The Costs Agreement, in my view, was not fair and reasonable. The form of the agreement was misleading. The amounts, although the hourly rate may have been fair in the market, did not represent the true picture of what would be charged in respect of each piece of work undertaken. It was not fair to the Applicant to:-
a)act immediately to terminate the instructions of her current solicitor;
b)to provide her with three competing documents as to what was to be charged;
c)provide any costs estimate contained in a document that was not the binding Costs Agreement; and
d)to fail to mention in any document that the Applicant was not obliged to pay any fees and disbursements until after the sale of her matrimonial home.
There was also the issue of the Applicant having an expectation that she would deal with Ms P, an employed solicitor. This was a significant matter in terms of costs and I do not consider that it was made clear to the Applicant that she would be paying the higher rate for the services of Mr G throughout. Ms P did not give evidence in the proceedings and I am therefore entitled to infer that her evidence would not have assisted the Respondent’s case.
The Costs Agreement was not reasonable in that it was insufficiently specific for the Applicant to form a true expectation of her liability. There was an excessive charge in respect of routine tasks and an excessive charge for considering documents, some of which were drawing documents or reading documents which were routine or form. There was an open ended power to engage counsel and the work itself being undertaken was not especially complex. The prospect was raised of the Applicant making an application to return to her home in the United States of America but in any event the matter was settled in mediation before that issue was litigated. In paragraph 58 of her affidavit filed on 3 August 2009, the Applicant set out individual costs that she was charged which include a sum of $14,811 plus GST for photocopying 4937 pages during the retainer, save for the period covered by the invoice dated 24 September 2008.
The trouble with the Costs Agreement was that it enabled charging for the specific aspects for preparing and perusing documents as well as a charge for an hourly rate. I am satisfied that the Costs Agreement was not only unfair but inherently unreasonable.
The Applicant has applied pursuant to rule 1.14 of the Family Law Regulations to extend the time to apply to set aside a Costs Assessment Order made pursuant to Clause 6.39 of Schedule 6. The extension of time being until 3 August 2009. For reasons I have given I have granted the Application for Extension of time.
The Applicant then applies to set aside the Costs Assessment Order made 8 April 2009. For the reasons I have stated I have granted that application.
I have found that there are reasons for the failure of the Applicant to object to the preliminary assessment amount and to the Order. Even so, I must consider the question of prejudice to the Respondent. If there is prejudice it is slight. I accept the submission on behalf of the Applicant that the Respondent has had the benefit of having been paid in full. At worst the Respondent will have to repay to the Applicant a part of the money that has now been held for more than a year.
In terms of relative prejudice I accept the submission that the Applicant has been severely prejudiced by not being able to tax her bills.
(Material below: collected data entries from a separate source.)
Lemma py_eq_str_true v s : py_eq_str v s = true <-> v = VStr s.
Proof.
  destruct v; simpl; try (split; [discriminate | intros [=]]).
  rewrite String.eqb_eq. split; [intros -> | intros [=]]; congruence.
Qed.

Lemma py_in_dict key (d : gmap string value) v :
  d !! key = Some v -> py_in key (VDict d) = Ok true.
Proof.
  intros Hk. simpl. rewrite bool_decide_eq_true_2; [done | by eexists].
Qed.

Lemma py_in_dict_absent key (d : gmap string value) :
  d !! key = None -> py_in key (VDict d) = Ok false.
Proof.
  intros Hk. simpl. rewrite bool_decide_eq_false_2; [done |].
  rewrite Hk. by intros [? ?].
Qed.

(** ** Policy data codec *)

Section codec.
Variable k : kind.

Lemma extract_absent (envelope : gmap string value) :
  envelope !! clsname k = None ->
  _extract_policy_data k (VDict envelope) = Ok VNone.
Proof.
  intros Hk. unfold _extract_policy_data.
  by rewrite (py_in_dict_absent _ _ Hk).
Qed.

Lemma extract_present (envelope entry : gmap string value) :
  envelope !! clsname k = Some (VDict entry) ->
  _extract_policy_data k (VDict envelope) =
    match entry !! "version" with
    | Some v => if py_eq_str v (VERSION k)
                then Ok (default VNone (entry !! "data")) else Ok VNone
    | None => Ok VNone
    end.
Proof.
  intros Hk. unfold _extract_policy_data.
  rewrite (py_in_dict _ _ _ Hk). cbn [bind negb py_get]. rewrite Hk.
  cbn [default from_option Datatypes.id].
  destruct (entry !! "version") as [v|] eqn:Hv.
  - rewrite (py_in_dict _ _ _ Hv). cbn [bind negb py_getitem].
    rewrite Hv. cbn [bind]. by destruct (py_eq_str v (VERSION k)).
  - by rewrite (py_in_dict_absent _ _ Hv).
Qed.
End codec.

(** C2: decoding what the codec has just encoded gives the payload back,
    for every payload, as long as the decoding kind has the class name and
    the [VERSION] the encoding was made under. *)
Theorem extract_build_roundtrip (k k' : kind) (payload : value) :
  clsname k' = clsname k ->
  VERSION k' = VERSION k ->
  _extract_policy_data k' (_build_policy_data k payload) = Ok payload.
Proof.
  intros Hname Hver. unfold _build_policy_data.
  rewrite (extract_present k' _
             (<["version" := VStr (VERSION k)]> (<["data" := payload]> ∅))).
  - rewrite lookup_insert_eq, Hver, py_eq_str_refl.
    rewrite lookup_insert_ne by done. by rewrite lookup_insert_eq.
  - rewrite Hname. apply lookup_singleton_eq.
Qed.

Lemma extract_build_roundtrip_witness :
  _extract_policy_data ScalingPolicy
    (_build_policy_data ScalingPolicy
       (VDict {[ "cooldown_until" := VInt 120 ]}))
  = Ok (VDict {[ "cooldown_until" := VInt 120 ]}).
Proof.
  apply (extract_build_roundtrip ScalingPolicy ScalingPolicy); reflexivity.
Defined.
In any event, having found that the Costs Agreement should be set aside then the Costs Assessment must be set aside.
I consider that the Costs Agreement dated 28 September 2007 between the Applicant and the Respondent should be set aside and I have made orders accordingly. If there continues to be a dispute about costs the matter will be dealt with by the Costs Registrar.
I certify that the preceding one hundred and seventy seven (177) paragraphs are a true copy of the reasons for judgment of the Honourable Justice Cleary delivered on 19 November 2010.